There’s a real security issue with ditching public Whois. Do the benefits outweigh the costs?
I’ve written a lot about GDPR and how the domain registrar/registry ecosystem is responding to it. Privacy advocates are using this as an opportunity to push for privacy across the board, and I think this is a bad idea.
Security journalist Brian Krebs wrote an excellent Q&A on Friday explaining the trade-offs that come with no public Whois. He gives concrete examples of how he (and security researchers) have used Whois to track down bad guys. Many people reading this blog have also used Whois for the same purpose, such as tracking down stolen domains.
It’s the last two paragraphs of Kreb’s post that I think are most important:
If opponents of the current WHOIS system are being intellectually honest, they will make the following argument and stick to it: By restricting access to information currently available in the WHOIS system, whatever losses or negative consequences on security we may suffer as a result will be worth the cost in terms of added privacy. That’s an argument I can respect, if not agree with.

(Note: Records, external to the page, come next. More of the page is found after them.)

Lemma manual_step_ok limit d o : manual_ok limit d -> manual_ok limit (manual_step d o).
Proof.
  intros Hd. pose proof Hd as [Hlim Hb Hst]. destruct o as [r|source id e ttl now|now|]; cbn.
  - unfold manual_start. destruct (md_request d) eqn:Hr; [done|]. rewrite ?Hr in Hst.
    destruct (discovery_validate_request r); [|done]. destruct Hst as [Hp Ha]. split; cbn; [done..|].
    rewrite Hp. split; constructor.
  - unfold add_address. destruct (md_request d) as [r|] eqn:Hr; [|done]. rewrite ?Hr in Hst.
    destruct (_ || _) eqn:Hg; [done|].
    pose proof (allow_limit source now (md_limiter d)) as Hl.
    destruct (allow source now (md_limiter d)) as [limiter [|]]; cbn in *; apply orb_false_iff in Hg as [_ Hc].
    + destruct (instant_add now ttl) as [expires_at|]; [|split; cbn; [by rewrite Hl|done|by rewrite ?Hr]].
      split; cbn; [by rewrite Hl| |rewrite ?Hr; by apply pending_add]. apply andb_false_iff in Hc.
      rewrite Hlim in Hc. destruct (md_active d !! id) as [t|] eqn:Hid.
      * rewrite map_size_insert_Some; [done|by eexists].
      * rewrite map_size_insert_None by done. destruct Hc as [Hc|Hc]; guards; [done|lia].
    + split; cbn; [by rewrite Hl|done|by rewrite ?Hr].
  - destruct (md_request d) as [r|] eqn:Hr; [|unfold manual_poll; by rewrite Hr].
    pose proof (manual_poll_ok limit d r now Hd Hr) as Hp. by destruct (manual_poll now d) as [d' res], Hp.
  - unfold manual_stop. destruct (md_request d); [|done]. split; cbn; [done| |done].
    rewrite map_size_empty. lia.
Qed.
(* ===== verification/Keyring.v ===== *)
(** * The trust store over the system credential service

    Models [keyring_store.rs].  The credential service is a parameter of the
    runs: it keeps one secret for each peer and one for the index, and answers
    each call with success or an error that is not foreseen, so the outcomes of
    the calls to come are part of the world.  The secrets are kept parsed; a
    record that does not parse is an outcome too.  A panic is [None]. *)

From S2P Require Export Trust.
Local Open Scope N_scope.

Definition keyring_error : TrustStoreError :=
  mkTrustError TrustStoreErrorKind.Unavailable "system credential store operation failed".
Definition keyring_corrupt : TrustStoreError :=
  mkTrustError TrustStoreErrorKind.Corrupt "system credential trust record is invalid".
Definition keyring_unknown_peer : TrustStoreError :=
  mkTrustError TrustStoreErrorKind.UnknownPeer "peer has no trust record".
Definition keyring_limit_error : TrustStoreError :=
  mkTrustError TrustStoreErrorKind.LimitExceeded "system credential trust store limit exceeded".

(** The outcome of a call: it succeeds, or fails having taken effect or not. *)
Inductive CallOutcome := CallSucceeds | CallFails (applied : bool) (e : TrustStoreError).

(** The credential service and the outcomes of the calls to come; with none
    given a call succeeds.  The entry of the index holds text. *)
Record Credentials := mkCredentials {
  cr_records : gmap PeerId RecordDto;
  cr_index : option (list byte);
  cr_outcomes : list CallOutcome;
}.
Definition next_outcome (w : Credentials) : Credentials * CallOutcome :=
  match cr_outcomes w with
  | [] => (w, CallSucceeds)
  | o :: l => (mkCredentials (cr_records w) (cr_index w) l, o)
  end.

(** A call that reads, and one that writes. *)
Definition keyring_read (w : Credentials) : Credentials * result TrustStoreError () :=
  match next_outcome w with
  | (w, CallSucceeds) => (w, Ok ())
  | (w, CallFails _ e) => (w, Err e)
  end.
Definition keyring_write (effect : Credentials -> Credentials) (w : Credentials)
    : Credentials * result TrustStoreError () :=
  match next_outcome w with
  | (w, CallSucceeds) => (effect w, Ok ())
  | (w, CallFails applied e) => (if applied then effect w else w, Err e)
  end.

(** [serde_json] on the index: the text of a list of strings, and its parse. *)
Class SerdeStrings := {
  strings_to_string : list (list byte) -> list byte;
  strings_from_str : list byte -> option (list (list byte));
}.

Record SystemKeyringTrustStore := mkKeyring {
  known_peers : gset PeerId;
  kr_max_records : N;
}.

(** Decode the peers of the index, up to the first error. *)
Fixpoint decode_peers (l : list (list byte)) : option (result TrustStoreError (gset PeerId)) :=
  match l with
  | [] => Some (Ok ∅)
  | v :: l =>
    r ← decode_peer_id v;
    match r with
    | Err e => Some (Err e)
    | Ok p => r ← decode_peers l; Some (peers ← r; Ok ({[p]} ∪ peers))
    end
  end.

(** [open_with_limit]. *)
Definition keyring_open `{SerdeStrings} (service : list byte) (max_records : N) (w : Credentials)
    : option (Credentials * result TrustStoreError SystemKeyringTrustStore) :=
  if bool_decide (service = []) || (max_records =? 0) then
    Some (w, Err (mkTrustError TrustStoreErrorKind.Unavailable "system keyring service name is empty"))
  else
    let '(w, o) := keyring_read w in
    match o with
    | Err e => Some (w, Err e)
    | Ok _ =>
      match cr_index w with
      | None => Some (w, Ok (mkKeyring ∅ max_records))
      | Some encoded =>
        if sat_add usize_max (sat_mul usize_max max_records 70) 2 <? len encoded then Some (w, Err keyring_limit_error)
        else
          match strings_from_str encoded with
          | None => Some (w, Err keyring_corrupt)
          | Some values =>
            if max_records <? len values then Some (w, Err keyring_limit_error)
            else r ← decode_peers values; Some (w, peers ← r; Ok (mkKeyring peers max_records))
          end
      end
    end.

(** A state-passing computation that may panic. *)
Definition keyring_bind {S A B} (m : option (S * result TrustStoreError A))
    (f : S -> A -> option (S * result TrustStoreError B)) : option (S * result TrustStoreError B) :=
  '(s, r) ← m; match r with Ok a => f s a | Err e => Some (s, Err e) end.

(** [get]: the entry is looked up, parsed and validated. *)
Definition keyring_get (p : PeerId) (w : Credentials)
    : option (Credentials * result TrustStoreError (option TrustRecord)) :=
  let '(w, o) := keyring_read w in
  match o with
  | Err e => Some (w, Err e)
  | Ok _ =>
    match cr_records w !! p with
    | None => Some (w, Ok None)
    | Some dto => r ← record_try_from dto; Some (w, record ← r; Ok (Some record))
    end
  end.

(** [list]: the records of the known peers in order, up to the first error; a
    peer without a record is passed over. *)
Fixpoint list_peers (l : list PeerId) (w : Credentials)
    : option (Credentials * result TrustStoreError (list TrustRecord)) :=
  match l with
  | [] => Some (w, Ok [])
  | p :: l =>
    keyring_bind (keyring_get p w) (fun w found =>
      keyring_bind (list_peers l w) (fun w records => Some (w, Ok (option_list found ++ records))))
  end.
Definition keyring_list (s : SystemKeyringTrustStore) (w : Credentials)
    : option (Credentials * result TrustStoreError (list TrustRecord)) :=
  list_peers (merge_sort key_le (elements (known_peers s))) w.

(** [persist_index]. *)
Definition index_values (peers : gset PeerId) : list (list byte) :=
  (fun p => hex_encode (vec_to_list (as_bytes p))) <$> merge_sort key_le (elements peers).
Definition persist_index `{SerdeStrings} (peers : gset PeerId) (w : Credentials)
    : Credentials * result TrustStoreError () :=
  keyring_write (fun w =>
    mkCredentials (cr_records w) (Some (strings_to_string (index_values peers))) (cr_outcomes w)) w.

(** [set_password] and [delete_credential] of a peer's entry. *)
Definition set_entry (p : PeerId) (d : option RecordDto) (w : Credentials)
    : Credentials * result TrustStoreError () :=
  keyring_write (fun w =>
    mkCredentials (partial_alter (fun _ => d) p (cr_records w)) (cr_index w) (cr_outcomes w)) w.

(** The result of changing an entry and then the index. *)
Definition set_and_index `{SerdeStrings} {A} (p : PeerId) (d : option RecordDto) (peers : gset PeerId) (a : A)
    (s : SystemKeyringTrustStore) (w : Credentials)
    : SystemKeyringTrustStore * Credentials * result TrustStoreError A :=
  match set_entry p d w with
  | (w, Err e) => (s, w, Err e)
  | (w, Ok _) =>
    match persist_index peers w with
    | (w, Err e) => (s, w, Err e)
    | (w, Ok _) => (mkKeyring peers (kr_max_records s), w, Ok a)
    end
  end.

Definition keyring_upsert `{SerdeStrings} (record : TrustRecord) (s : SystemKeyringTrustStore) (w : Credentials)
    : SystemKeyringTrustStore * Credentials * result TrustStoreError () :=
  match validate_record record with
  | Err e => (s, w, Err e)
  | Ok _ =>
    if negb (bool_decide (tr_peer_id record ∈ known_peers s)) && (kr_max_records s <=? card (known_peers s))
    then (s, w, Err keyring_limit_error)
    else
      set_and_index (tr_peer_id record) (Some (dto_from record)) ({[tr_peer_id record]} ∪ known_peers s)
        () s w
  end.

Definition keyring_remove `{SerdeStrings} (p : PeerId) (s : SystemKeyringTrustStore) (w : Credentials)
    : option (SystemKeyringTrustStore * Credentials * result TrustStoreError bool) :=
  '(w, existed) ← (if bool_decide (p ∈ known_peers s) then Some (w, Ok true)
                   else keyring_bind (keyring_get p w) (fun w r => Some (w, Ok (bool_decide (is_Some r)))));
  match existed with
  | Err e => Some (s, w, Err e)
  | Ok false => Some (s, w, Ok false)
  | Ok true => Some (set_and_index p None (known_peers s ∖ {[p]}) true s w)
  end.

Definition keyring_revoke `{SerdeStrings} (p : PeerId) (now : N) (s : SystemKeyringTrustStore) (w : Credentials)
    : option (SystemKeyringTrustStore * Credentials * result TrustStoreError ()) :=
  '(w, r) ← keyring_get p w;
  match r with
  | Err e => Some (s, w, Err e)
  | Ok None => Some (s, w, Err keyring_unknown_peer)
  | Ok (Some record) => Some (keyring_upsert (with_key_state (KeyRevoked now) record) s w)
  end.

(** [rotate], once the old record is known to be active. *)
Definition rotate_active `{Sha256} `{SerdeStrings} (old : TrustRecord) (new_peer : PeerId) (new_key : list byte)
    (challenge_hash : vec byte 32) (now : N) (s : SystemKeyringTrustStore) (w : Credentials)
    : SystemKeyringTrustStore * Credentials * result TrustStoreError TrustRecord :=
  let replacement :=
    mkTrustRecord new_peer new_key (tr_alias old) (tr_first_paired_at_unix_ms old) (tr_permissions old)
      KeyActive challenge_hash (tr_previous_key_fingerprints old ++ [public_key_fingerprint old]) in
  match keyring_upsert (with_key_state (KeyRotated now new_peer) old) s w with
  | (s, w, Err e) => (s, w, Err e)
  | (s, w, Ok _) =>
    match keyring_upsert replacement s w with
    | (s, w, Err e) => (s, w, Err e)
    | (s, w, Ok _) => (s, w, Ok replacement)
    end
  end.

Definition keyring_rotate `{Sha256} `{SerdeStrings} (old_peer new_peer : PeerId) (new_key : list byte)
    (challenge_hash : vec byte 32) (now : N) (s : SystemKeyringTrustStore) (w : Credentials)
    : option (SystemKeyringTrustStore * Credentials * result TrustStoreError TrustRecord) :=
  '(w, found) ← keyring_get new_peer w;
  match found with
  | Err e => Some (s, w, Err e)
  | Ok found =>
    if bool_decide (is_Some found) || bool_decide (new_key = []) then
      Some (s, w, Err (mkTrustError TrustStoreErrorKind.Conflict
                         "new peer identity conflicts with trust store"))
    else if kr_max_records s <=? card (known_peers s) then Some (s, w, Err keyring_limit_error)
    else
      '(w, found) ← keyring_get old_peer w;
      match found with
      | Err e => Some (s, w, Err e)
      | Ok None => Some (s, w, Err keyring_unknown_peer)
      | Ok (Some old) =>
        if negb (trust_is_active old) then
          Some (s, w, Err (mkTrustError TrustStoreErrorKind.Conflict "only an active identity can rotate"))
        else Some (rotate_active old new_peer new_key challenge_hash now s w)
      end
  end.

But for the most part that’s not the refrain I’m hearing. Instead, what this camp seems to be saying is if you’re not on board with the WHOIS changes that will be brought about by the GDPR, then there must be something wrong with you, and in any case here a bunch of thinly-sourced reasons why the coming changes might not be that bad.
It is frustrating to read advocacy pieces from groups that downplay the damage that hidden Whois will have. It’s true that there will be some good things that come from hiding registrant information. I’d argue the bad outweighs the good.